*Your task*: Scan the records for "when" and copy each line that contains it.

[Start of section]

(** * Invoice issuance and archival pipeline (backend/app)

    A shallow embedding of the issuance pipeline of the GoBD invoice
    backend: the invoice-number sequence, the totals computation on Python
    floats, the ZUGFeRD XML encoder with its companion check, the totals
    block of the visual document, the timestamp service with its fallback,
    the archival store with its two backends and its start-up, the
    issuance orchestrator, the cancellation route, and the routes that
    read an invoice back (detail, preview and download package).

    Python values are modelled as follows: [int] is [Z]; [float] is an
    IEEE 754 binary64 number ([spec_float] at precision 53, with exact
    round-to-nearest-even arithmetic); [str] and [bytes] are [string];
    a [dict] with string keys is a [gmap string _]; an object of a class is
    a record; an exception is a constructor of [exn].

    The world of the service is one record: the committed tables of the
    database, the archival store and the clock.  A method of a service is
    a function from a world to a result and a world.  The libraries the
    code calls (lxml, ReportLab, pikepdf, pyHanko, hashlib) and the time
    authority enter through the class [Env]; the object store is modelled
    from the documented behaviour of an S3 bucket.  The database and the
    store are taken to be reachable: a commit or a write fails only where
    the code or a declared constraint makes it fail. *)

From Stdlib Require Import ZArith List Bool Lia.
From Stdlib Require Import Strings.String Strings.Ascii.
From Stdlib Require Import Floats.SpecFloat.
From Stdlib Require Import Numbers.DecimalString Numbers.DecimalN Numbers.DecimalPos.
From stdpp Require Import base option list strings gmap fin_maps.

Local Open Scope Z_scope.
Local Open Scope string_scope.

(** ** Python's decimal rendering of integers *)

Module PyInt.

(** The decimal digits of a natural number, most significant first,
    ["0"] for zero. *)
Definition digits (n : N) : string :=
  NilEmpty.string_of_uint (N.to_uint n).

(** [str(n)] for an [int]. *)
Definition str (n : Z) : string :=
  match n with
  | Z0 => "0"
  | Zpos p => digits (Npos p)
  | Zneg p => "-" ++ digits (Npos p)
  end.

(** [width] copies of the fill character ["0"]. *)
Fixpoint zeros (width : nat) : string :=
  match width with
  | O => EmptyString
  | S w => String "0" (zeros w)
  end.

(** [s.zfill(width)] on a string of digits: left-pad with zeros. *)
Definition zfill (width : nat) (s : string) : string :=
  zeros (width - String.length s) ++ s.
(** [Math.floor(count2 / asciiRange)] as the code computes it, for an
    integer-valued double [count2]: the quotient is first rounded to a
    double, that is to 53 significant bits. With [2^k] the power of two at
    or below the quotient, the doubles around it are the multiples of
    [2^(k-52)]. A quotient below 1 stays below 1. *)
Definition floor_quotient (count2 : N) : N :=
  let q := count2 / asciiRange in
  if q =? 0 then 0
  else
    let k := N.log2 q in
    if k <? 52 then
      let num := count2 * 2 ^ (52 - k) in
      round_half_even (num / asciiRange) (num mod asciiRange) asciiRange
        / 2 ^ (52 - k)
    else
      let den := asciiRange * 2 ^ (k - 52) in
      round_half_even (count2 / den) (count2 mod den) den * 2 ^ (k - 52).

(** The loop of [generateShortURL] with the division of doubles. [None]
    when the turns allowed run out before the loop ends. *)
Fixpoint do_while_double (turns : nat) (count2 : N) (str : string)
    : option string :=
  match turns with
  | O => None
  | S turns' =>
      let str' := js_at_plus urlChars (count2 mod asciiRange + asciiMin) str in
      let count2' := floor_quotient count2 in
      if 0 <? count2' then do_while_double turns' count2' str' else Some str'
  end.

[End of section]
[Start of section]

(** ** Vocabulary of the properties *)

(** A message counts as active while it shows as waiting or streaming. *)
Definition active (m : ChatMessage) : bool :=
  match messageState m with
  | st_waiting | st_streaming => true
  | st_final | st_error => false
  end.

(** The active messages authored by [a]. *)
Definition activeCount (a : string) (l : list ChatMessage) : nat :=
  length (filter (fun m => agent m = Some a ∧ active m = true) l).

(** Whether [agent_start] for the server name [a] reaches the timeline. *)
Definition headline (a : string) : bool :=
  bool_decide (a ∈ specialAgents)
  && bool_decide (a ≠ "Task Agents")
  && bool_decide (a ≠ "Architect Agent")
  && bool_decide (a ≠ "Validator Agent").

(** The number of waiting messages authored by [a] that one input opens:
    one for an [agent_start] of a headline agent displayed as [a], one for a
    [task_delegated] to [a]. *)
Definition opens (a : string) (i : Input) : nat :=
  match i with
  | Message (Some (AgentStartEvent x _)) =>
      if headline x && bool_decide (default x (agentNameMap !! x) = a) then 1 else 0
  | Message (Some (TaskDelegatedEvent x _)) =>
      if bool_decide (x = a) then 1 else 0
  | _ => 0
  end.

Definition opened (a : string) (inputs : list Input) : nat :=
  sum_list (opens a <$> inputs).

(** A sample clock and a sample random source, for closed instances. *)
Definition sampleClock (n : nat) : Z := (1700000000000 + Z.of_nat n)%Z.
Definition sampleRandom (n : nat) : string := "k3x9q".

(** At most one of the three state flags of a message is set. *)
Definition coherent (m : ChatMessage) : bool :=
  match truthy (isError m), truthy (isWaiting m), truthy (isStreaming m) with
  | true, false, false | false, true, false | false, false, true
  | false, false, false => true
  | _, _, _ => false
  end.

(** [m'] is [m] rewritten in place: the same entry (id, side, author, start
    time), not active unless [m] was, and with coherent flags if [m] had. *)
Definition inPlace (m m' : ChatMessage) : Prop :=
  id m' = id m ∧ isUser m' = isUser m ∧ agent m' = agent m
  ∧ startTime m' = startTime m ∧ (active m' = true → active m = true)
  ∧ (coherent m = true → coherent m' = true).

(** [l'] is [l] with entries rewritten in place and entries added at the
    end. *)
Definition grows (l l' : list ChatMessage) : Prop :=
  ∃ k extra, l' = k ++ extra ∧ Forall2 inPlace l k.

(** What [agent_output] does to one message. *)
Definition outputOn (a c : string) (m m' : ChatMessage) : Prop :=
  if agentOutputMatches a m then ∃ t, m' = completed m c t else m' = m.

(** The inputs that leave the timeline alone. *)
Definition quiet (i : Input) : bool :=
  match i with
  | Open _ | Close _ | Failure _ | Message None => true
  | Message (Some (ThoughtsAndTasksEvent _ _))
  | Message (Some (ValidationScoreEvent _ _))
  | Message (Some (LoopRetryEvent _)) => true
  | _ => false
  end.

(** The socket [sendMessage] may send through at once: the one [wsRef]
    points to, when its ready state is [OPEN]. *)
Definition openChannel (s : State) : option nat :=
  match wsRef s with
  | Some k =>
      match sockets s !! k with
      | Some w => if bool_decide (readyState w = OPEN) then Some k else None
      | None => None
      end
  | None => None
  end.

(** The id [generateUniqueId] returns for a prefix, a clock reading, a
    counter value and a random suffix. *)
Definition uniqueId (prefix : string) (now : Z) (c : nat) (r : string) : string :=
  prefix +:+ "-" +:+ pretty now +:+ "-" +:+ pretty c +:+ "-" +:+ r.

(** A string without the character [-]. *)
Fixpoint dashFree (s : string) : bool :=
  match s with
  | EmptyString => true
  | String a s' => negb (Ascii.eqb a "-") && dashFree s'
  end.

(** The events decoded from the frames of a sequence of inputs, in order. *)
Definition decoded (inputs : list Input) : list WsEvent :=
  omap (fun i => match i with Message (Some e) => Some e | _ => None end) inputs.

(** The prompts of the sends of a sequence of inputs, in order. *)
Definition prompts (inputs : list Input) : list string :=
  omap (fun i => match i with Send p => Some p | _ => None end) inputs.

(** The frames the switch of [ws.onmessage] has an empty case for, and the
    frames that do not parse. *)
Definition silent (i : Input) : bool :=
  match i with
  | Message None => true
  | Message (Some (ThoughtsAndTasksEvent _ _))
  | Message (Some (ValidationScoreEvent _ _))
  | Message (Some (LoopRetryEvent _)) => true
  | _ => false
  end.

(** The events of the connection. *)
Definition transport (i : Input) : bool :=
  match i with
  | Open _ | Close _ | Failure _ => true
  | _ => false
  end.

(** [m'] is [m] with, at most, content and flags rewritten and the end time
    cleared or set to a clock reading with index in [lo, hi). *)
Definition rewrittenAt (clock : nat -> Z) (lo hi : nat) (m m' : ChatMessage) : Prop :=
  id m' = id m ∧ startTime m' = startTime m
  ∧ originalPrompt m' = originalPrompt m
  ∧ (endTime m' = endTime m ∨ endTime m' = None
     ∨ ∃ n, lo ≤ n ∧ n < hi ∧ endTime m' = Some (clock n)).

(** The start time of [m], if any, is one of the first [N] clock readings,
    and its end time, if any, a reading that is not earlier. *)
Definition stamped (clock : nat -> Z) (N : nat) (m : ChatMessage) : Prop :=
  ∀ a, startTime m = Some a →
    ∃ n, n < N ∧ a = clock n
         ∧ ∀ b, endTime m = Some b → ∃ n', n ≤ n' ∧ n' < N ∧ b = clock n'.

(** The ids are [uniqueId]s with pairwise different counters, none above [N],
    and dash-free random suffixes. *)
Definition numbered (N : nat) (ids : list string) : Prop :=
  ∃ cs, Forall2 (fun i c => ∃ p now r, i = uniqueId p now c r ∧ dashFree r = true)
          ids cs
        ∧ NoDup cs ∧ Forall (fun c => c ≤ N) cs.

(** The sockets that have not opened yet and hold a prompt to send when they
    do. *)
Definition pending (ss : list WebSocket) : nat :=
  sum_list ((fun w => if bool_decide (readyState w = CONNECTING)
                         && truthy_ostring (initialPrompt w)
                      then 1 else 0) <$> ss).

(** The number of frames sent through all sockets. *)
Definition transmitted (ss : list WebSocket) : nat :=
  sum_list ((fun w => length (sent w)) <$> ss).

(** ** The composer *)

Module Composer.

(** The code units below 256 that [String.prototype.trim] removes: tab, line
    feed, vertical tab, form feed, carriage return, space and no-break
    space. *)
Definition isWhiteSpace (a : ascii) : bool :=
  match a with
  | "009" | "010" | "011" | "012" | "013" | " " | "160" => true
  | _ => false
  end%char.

[End of section]
[Start of section]

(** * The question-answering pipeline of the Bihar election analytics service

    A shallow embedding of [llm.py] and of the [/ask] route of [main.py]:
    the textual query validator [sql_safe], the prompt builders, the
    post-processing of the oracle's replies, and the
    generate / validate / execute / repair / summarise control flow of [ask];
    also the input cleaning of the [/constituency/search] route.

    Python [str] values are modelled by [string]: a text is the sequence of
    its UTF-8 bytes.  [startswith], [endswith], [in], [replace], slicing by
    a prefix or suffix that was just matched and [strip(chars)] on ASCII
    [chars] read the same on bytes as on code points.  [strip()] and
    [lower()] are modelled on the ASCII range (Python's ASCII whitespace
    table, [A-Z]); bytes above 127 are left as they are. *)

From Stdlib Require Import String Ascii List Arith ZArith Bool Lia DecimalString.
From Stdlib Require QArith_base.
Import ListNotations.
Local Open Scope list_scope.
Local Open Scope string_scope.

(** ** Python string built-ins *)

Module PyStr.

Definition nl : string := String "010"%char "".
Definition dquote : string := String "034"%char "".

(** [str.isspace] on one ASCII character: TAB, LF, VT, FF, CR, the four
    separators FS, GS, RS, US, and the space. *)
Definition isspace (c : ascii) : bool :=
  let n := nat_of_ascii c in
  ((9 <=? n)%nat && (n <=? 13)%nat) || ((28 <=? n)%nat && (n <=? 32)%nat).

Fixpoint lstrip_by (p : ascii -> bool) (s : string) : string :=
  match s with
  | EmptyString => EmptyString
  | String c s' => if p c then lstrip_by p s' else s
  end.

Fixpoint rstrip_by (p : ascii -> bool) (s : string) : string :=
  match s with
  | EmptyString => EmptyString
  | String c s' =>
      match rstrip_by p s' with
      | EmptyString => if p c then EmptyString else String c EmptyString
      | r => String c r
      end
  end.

[End of section]

*Task solution*:
    when the turns allowed run out before the loop ends. *)
    points to, when its ready state is [OPEN]. *)
(** The sockets that have not opened yet and hold a prompt to send when they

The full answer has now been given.